Сказала те слова мертвая голова, да в чане и утонула. А чудище, не долго думая, бросилось на Самюэля. Лапы протянуло, кролевич по лапам тем — клинком острым. Чудище лапы убрало, Самюэля перелетело, тот повернуться не успел — оно его и зажало — лапами-то… Но были на витязе одежды железные, сколько ни жмет чудище, смертельно зажать — не может. Вырвался было кролевич, чуть не отсек крылатому голову забастую, да опять не поспел. Схватил тут витязь чудище за шею, под себя подмял, да душить начал. Подскочил гридень старый, поднес нож острый, только изготовились чудищу главу срезать — тут худшее и случилось. Был у крылатого хвост длинный-предлинный, на конце — тонкий-претонкий… Извивался тот хвост, все старался дырку в бронях железных у Самюэля отыскать.
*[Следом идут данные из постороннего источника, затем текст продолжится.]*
(* ===== verification/Widgets.v ===== *)
(** The generic components of [src/src/App.tsx] (lines 33-112): [Badge],
    [Card], [Button], [Input] and [Select], as the element each renders:
    its class attribute (a template literal over the props), the
    attributes it forwards and its handler.  Children are left out.

    The class attribute is read as the DOM reads it, a list of tokens
    separated by white space ([class_tokens]).  A template literal prints
    an absent prop as ["undefined"] ([js_template]); a destructuring
    default ([className = '']) replaces an absent prop only.  No theorem
    is stated here: the findings on [className] (the token ["undefined"]
    of a [Card] or [Badge] without it, the [className] that [Input] and
    [Select] drop) read off these definitions. *)

From S2P Require Import Prelude Types Users Tickets Comments Stats Server Client.
Import Client.

(** ** Class lists *)

Definition flush (cur : string) : list string :=
  if String.eqb cur "" then [] else [cur].

(** The tokens of a class attribute: the maximal runs of characters that
    are not white space, in order. *)
Fixpoint tokens_from (cur : string) (s : string) : list string :=
  match s with
  | EmptyString => flush cur
  | String c s' =>
      if js_is_space c then flush cur ++ tokens_from "" s'
      else tokens_from (cur +:+ String c EmptyString) s'
  end.

Definition class_tokens (s : string) : list string := tokens_from "" s.

Module Widgets.

(** [<span className={`px-2.5 ... border ${className}`}>]. *)
Definition Badge_class (className : option string) : string :=
  "px-2.5 py-0.5 rounded-full text-xs font-medium border" +:+ " " +:+ js_template className.

Record CardEl := mkCardEl {
  card_class : string;
  card_click : option Prog
}.

(** [Card]: the hover classes when an [onClick] is given, then the
    caller's [className]. *)
Definition Card (className : option string) (onClick : option Prog) : CardEl :=
  mkCardEl
    ("bg-white rounded-xl border border-slate-200 shadow-sm overflow-hidden" +:+ " " +:+
     (if onClick is Some _
      then "cursor-pointer hover:border-indigo-300 hover:shadow-md transition-all" else "") +:+
     " " +:+ js_template className)
    onClick.

Inductive Variant := primary | secondary | outline | danger | ghost.

(** The [variants] table of [Button]. *)
Definition variants (v : Variant) : string :=
  match v with
  | primary => "bg-indigo-600 text-white hover:bg-indigo-700 shadow-indigo-200"
  | secondary => "bg-slate-800 text-white hover:bg-slate-900 shadow-slate-200"
  | outline => "bg-white text-slate-700 border border-slate-200 hover:bg-slate-50"
  | danger => "bg-red-600 text-white hover:bg-red-700 shadow-red-200"
  | ghost => "bg-transparent text-slate-600 hover:bg-slate-100"
  end.

Inductive ButtonType := TButton | TSubmit.

Record ButtonEl := mkButtonEl {
  btn_type : ButtonType;
  btn_click : option Prog;
  btn_disabled : bool;
  btn_class : string
}.

(** [Button], with the defaults of its destructuring: [variant =
    'primary'], [className = ''], [type = 'button'], [disabled = false]. *)
Definition Button (variant : option Variant) (className : option string) (onClick : option Prog)
    (type : option ButtonType) (disabled : option bool) : ButtonEl :=
  mkButtonEl (default TButton type) onClick (default false disabled)
    ("px-4 py-2 rounded-lg font-medium transition-all flex items-center justify-center gap-2 disabled:opacity-50 disabled:cursor-not-allowed" +:+
     " " +:+ variants (default primary variant) +:+ " " +:+ default "" className).

(** The attributes a caller passes to [Input] or [Select] besides
    [label] (and [options]). *)
Record FieldProps := mkFieldProps {
  fp_name : option string;
  fp_placeholder : option string;
  fp_required : bool;
  fp_value : option string;
  fp_className : option string;
  fp_onChange : option (string → Prog)
}.

(** [<input {...props} className="...">]: the attributes are spread,
    then [className] is written over the spread one. *)
Definition spread_with_class (p : FieldProps) (cls : string) : FieldProps :=
  mkFieldProps p.(fp_name) p.(fp_placeholder) p.(fp_required) p.(fp_value) (Some cls)
    p.(fp_onChange).

Record FieldEl := mkFieldEl {
  field_label : option string;
  field_props : FieldProps;
  field_options : list (string * string * string)
}.

(** [{label && <label>{label}</label>}]: an empty or absent label renders
    nothing. *)
Definition label_el (label : option string) : option string :=
  if js_truthy label then label else None.

Definition INPUT_CLASS : string :=
  "w-full px-3 py-2 bg-white border border-slate-200 rounded-lg focus:outline-none focus:ring-2 focus:ring-indigo-500/20 focus:border-indigo-500 transition-all".

Definition Input (label : option string) (props : FieldProps) : FieldEl :=
  mkFieldEl (label_el label) (spread_with_class props INPUT_CLASS) [].

(** [Select]: one [<option key={opt} value={opt}>{opt}</option>] per
    option, in order. *)
Definition Select (label : option string) (options : list string) (props : FieldProps) : FieldEl :=
  mkFieldEl (label_el label) (spread_with_class props (INPUT_CLASS +:+ " appearance-none"))
    ((λ opt, (opt, opt, opt)) <$> options).
End Widgets.

Import Widgets.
Искал-выискал — и отыскал, внутрь пролез и вокруг шеи витязя обмотался. Как почуял кролевич, что душат его, бросил шею чудища, да за свою схватился — а сделать ничего не может, ибо так брони те устроены, что и сам рукой под них не пролезешь. Сколько не махал руками кролевич — все напрасно, задушило его чудище, как куренка, потом лапами своими когтистыми схватило, да унесло далеко-далеко, в тридевятое царство — акурат к нам!
— А что дальше было?
— Как что? — удивилась Полина, — Я ведь дух-то кролевича освободила, он из тела мертвого вылетел, да куда их духам иноземным лететь положено и отлетел. А тело тут же в прах рассыпалось. Ну, а я в железа те обрядилась, да по свету в них и пошла…
Глава 20
— Помнится мне, рассказывал ты, Нойдак, как тебя из родной деревни варяги какие-то силой увезли, да по каменному делу работать заставили, — припомнил Сухмат.
Разговор происходил очередным вечером, как всегда — у горящего костра. Настроение у наших богатырей было хорошее, все ведь живы и здоровы, сыты и довольны жизнью. Самое время сказки рассказывать…
— Да, было дело, — согласился Нойдак.
— Но тогда Дух уже был у тебя в товарищах, ведь так?
— Да, мы уже были дружны.
— А как вы с ним подружились? — спросил Сухмат, — Расскажи!
— Да, добрый молодец, — поддержал Рахта побратима, — ты уж поведай нам, и где этого мальчишку откопал, и — вообще…
— Что вообще? — спросил Нойдак недовольно.
— Какое такое вообще? — ощетинился и Лёкки, решивший, что его друга вздумали забижать.
— Вообще — это о жизни своей, о родителях, о племени, о детстве… — пояснила Полинушка.